Increasing fruits and vegetables naturally reduces non-beneficial ingredients, and, Roberts added, they don’t always have to be fresh.
“I think people feel guilty about buying canned products, but canned fruits or vegetables have as much nutrition as frozen or fresh,” she said. “You have to look at the sodium or sugars added to them.”
Roberts teaches classes on how to read the labels on cans and frozen foods to make good eating decisions. Look for “zero added” sugar or sodium on the labels.
“That’s as good as getting it from the produce section,” she said. “And it doesn’t go bad as fast.”
Roberts called physical activity the “unsung hero” of health and wellness. She recommends 150 minutes of physical activity per week for adults in at least 10-minute increments, but the optimum level of exercise is different for everyone.
“For a sedentary person, getting 30 minutes a week is a win,” she said. “Take a 10-minute walk around the neighborhood, anything for 10 minutes. Once you have built up your endurance, then try for 12 or 15 minutes. Start where you can achieve your goal.”
Not everything about healthy living comes naturally. Roberts also teaches cooking classes year-round, including the four-session Cooking Well With Friends that offers lessons on preparing foods to prevent diabetes and promote heart health. Although she plans to hold public classes on certain nights, she will also schedule classes for groups at times convenient for them. The Cooking Well classes are fee-based (usually around $30 per person) and include all ingredients. Everyone takes home a casserole that can be frozen and eaten later.
Classes are usually held at the AgriLife building, 607 N. Vanderveer in Burnet, but groups can plan their classes in other facilities, such as a church kitchen.
“I feel like people tend to make it more complicated than it needs to be,” Roberts said of making a plan for improved nutrition and exercise. “Choose a goal for physical activity that you can meet and build on. And eat more colors. You want a good mix of eating that rainbow.”
Build a rainbow on your plate
Make nutritious choices from the five major food groups with the help of MyPlate, a visual guide to healthy eating developed by the U.S. Department of Agriculture in 2011. To build the perfect MyPlate meal, be sure your plate is half fruits and vegetables, a quarter grains, and under a quarter of protein with a dab of dairy on the side.
FRUITS: Fruits don’t have fat, sodium, or many calories, but they do have essential nutrients such as potassium, vitamin C, and folate. Different colors provide different nutrients.
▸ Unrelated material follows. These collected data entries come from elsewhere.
(** * HAUS voice agent worker: a shallow embedding of [agent.py]

    The development follows [packages/backend/agent-worker/agent.py]:
    the Cortex memory client ([ConvexClient]), the memory mediator
    ([HausAgent.on_user_turn_completed]), the three tools of the agent and
    the identity resolution of the session entry point ([haus_agent]).

    Python values are embedded as the inductive [value]; code that awaits
    the network, raises or mutates the turn context lives in the monad [M],
    which threads the list of requests sent so far and the turn context and
    returns either a value or a raised exception. *)

From Stdlib Require Import ZArith List String Ascii Bool Lia DecimalString Floats.
Import ListNotations.

Open Scope string_scope.
Open Scope Z_scope.

(** ** Python strings *)

Module PyStr.

(** [str(n)] for a Python [int]. *)
Definition of_Z (z : Z) : string :=
  NilZero.string_of_int (Z.to_int z).

(** [sep.join(parts)]. *)
Definition join (sep : string) (parts : list string) : string :=
  String.concat sep parts.

(** Grouping of a digit sequence given least significant digit first:
    a comma after every third digit that is followed by another one. *)
Fixpoint group_rev (ds : list ascii) : list ascii :=
  match ds with
  | a :: b :: c :: ((_ :: _) as rest) =>
      a :: b :: c :: ","%char :: group_rev rest
  | _ => ds
  end.

(** [format(n, ',')] for a Python [int]: the sign, then the decimal digits
    in groups of three. *)
Definition format_comma (z : Z) : string :=
  let digits := list_ascii_of_string (of_Z (Z.abs z)) in
  let grouped := string_of_list_ascii (rev (group_rev (rev digits))) in
  if z <? 0 then String "-"%char grouped else grouped.

(** [s.split(sep)] for a non-empty [sep]: a left-to-right scan for
    non-overlapping occurrences.  [skip] counts the characters of a matched
    separator still to be dropped, [cur] is the piece being collected. *)
Fixpoint split_go (sep s : string) (skip : nat) (cur : string)
  : list string :=
  match s with
  | EmptyString => [cur]
  | String c s' =>
      match skip with
      | S k => split_go sep s' k cur
      | O =>
          if prefix sep s
          then cur :: split_go sep s' (Nat.pred (String.length sep)) EmptyString
          else split_go sep s' O (cur ++ String c EmptyString)
      end
  end.

Definition split (s sep : string) : list string :=
  split_go sep s O EmptyString.

(** [needle in hay]. *)
Fixpoint contains (needle hay : string) : bool :=
  prefix needle hay
  || match hay with
     | EmptyString => false
     | String _ hay' => contains needle hay'
     end.

(** [c in chars]. *)
Fixpoint mem (c : ascii) (chars : string) : bool :=
  match chars with
  | EmptyString => false
  | String c' chars' => Ascii.eqb c c' || mem c chars'
  end.

(** [s.rstrip(chars)]: the trailing characters that are in [chars] go. *)
Fixpoint rstrip (s chars : string) : string :=
  match s with
  | EmptyString => EmptyString
  | String c s' =>
      match rstrip s' chars with
      | EmptyString => if mem c chars then EmptyString else String c EmptyString
      | String _ _ as kept => String c kept
      end
  end.

End PyStr.

(** ** Python values

    What [response.json()] and [json.loads] produce, and what the tools build
    with dict and list displays.  A dict is an association list in insertion
    order with distinct keys. *)

#[warnings="-register-all"]
Inductive value : Type :=
| VNone
| VBool (b : bool)
| VInt (z : Z)
| VFloat (f : float)
| VStr (s : string)
| VList (items : list value)
| VDict (entries : list (string * value)).

(** Truth value testing, as [if v:], [v or w] and [not v] apply it. *)
Definition truthy (v : value) : bool :=
  match v with
  | VNone => false
  | VBool b => b
  | VInt z => negb (z =? 0)
  | VFloat f => negb (PrimFloat.eqb f PrimFloat.zero)
  | VStr s => negb (String.eqb s EmptyString)
  | VList l => match l with [] => false | _ => true end
  | VDict d => match d with [] => false | _ => true end
  end.

(** [v or w]. *)
Definition py_or (v w : value) : value :=
  if truthy v then v else w.

(** Lookup in the entries of a dict. *)
Fixpoint dict_lookup (k : string) (d : list (string * value)) : option value :=
  match d with
  | [] => None
  | (k', v) :: d' => if String.eqb k k' then Some v else dict_lookup k d'
  end.

Definition of_option_Z (o : option Z) : value :=
  match o with Some z => VInt z | None => VNone end.

Definition of_option_str (o : option string) : value :=
  match o with Some s => VStr s | None => VNone end.

(** ** Exceptions *)

Inductive exn : Type :=
| TransportError             (* httpx.TransportError and its subclasses *)
| HTTPStatusError (status : Z)
| JSONDecodeError
| AttributeError
| KeyError
| TypeError
| ValueError
| IndexError
| CancelledError.            (* asyncio.CancelledError: a BaseException *)

(** [isinstance(e, Exception)]: what [except Exception] catches. *)
Definition is_Exception (e : exn) : bool :=
  match e with
  | CancelledError => false
  | _ => true
  end.

Inductive outcome (A : Type) : Type :=
| Returns (a : A)
| Raises (e : exn).
Arguments Returns {A} a.
Arguments Raises {A} e.

(** ** The world of a call *)

Record ChatMessage : Type := mkChatMessage {
  role : string;
  text_content : option string
}.

Record Request : Type := mkRequest {
  url : string;
  json : value
}.

Record Response : Type := mkResponse {
  status_code : Z;
  (** [None]: the body is not a JSON document, [response.json()] raises. *)
  body : option value
}.

(** What awaiting [http_client.post] comes to. *)
Inductive Reply : Type :=
| PostRaises (e : exn)
| PostReturns (r : Response).

Record State : Type := mkState {
  sent : list Request;          (* the requests posted so far, oldest first *)
  turn_ctx : list ChatMessage   (* the chat context the mediator appends to *)
}.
VEGETABLES: Veggies can be eaten raw or cooked and fresh, frozen, canned, or dried. Cut them up, eat them whole, mash them up, or juice and drink them.
GRAINS: The best choices are whole grains, which still have iron, fiber, and B vitamins, rather than refined grains, which have had all of that removed in the refining process. At least half of the grains we eat should be whole grains.
PROTEIN: Protein includes seafood, meat, poultry, eggs, beans, peas, lentils, nuts, seeds, and soy products. If eating meat and poultry, choose lean cuts. Plenty of protein can be found in food without mothers.
DAIRY: This group includes milk, yogurt, cheese, lactose-free milk, and fortified soy milk and yogurt. It does NOT include cream cheese, sour cream, cream, or butter, as these foods made from milk have little calcium and a high fat content.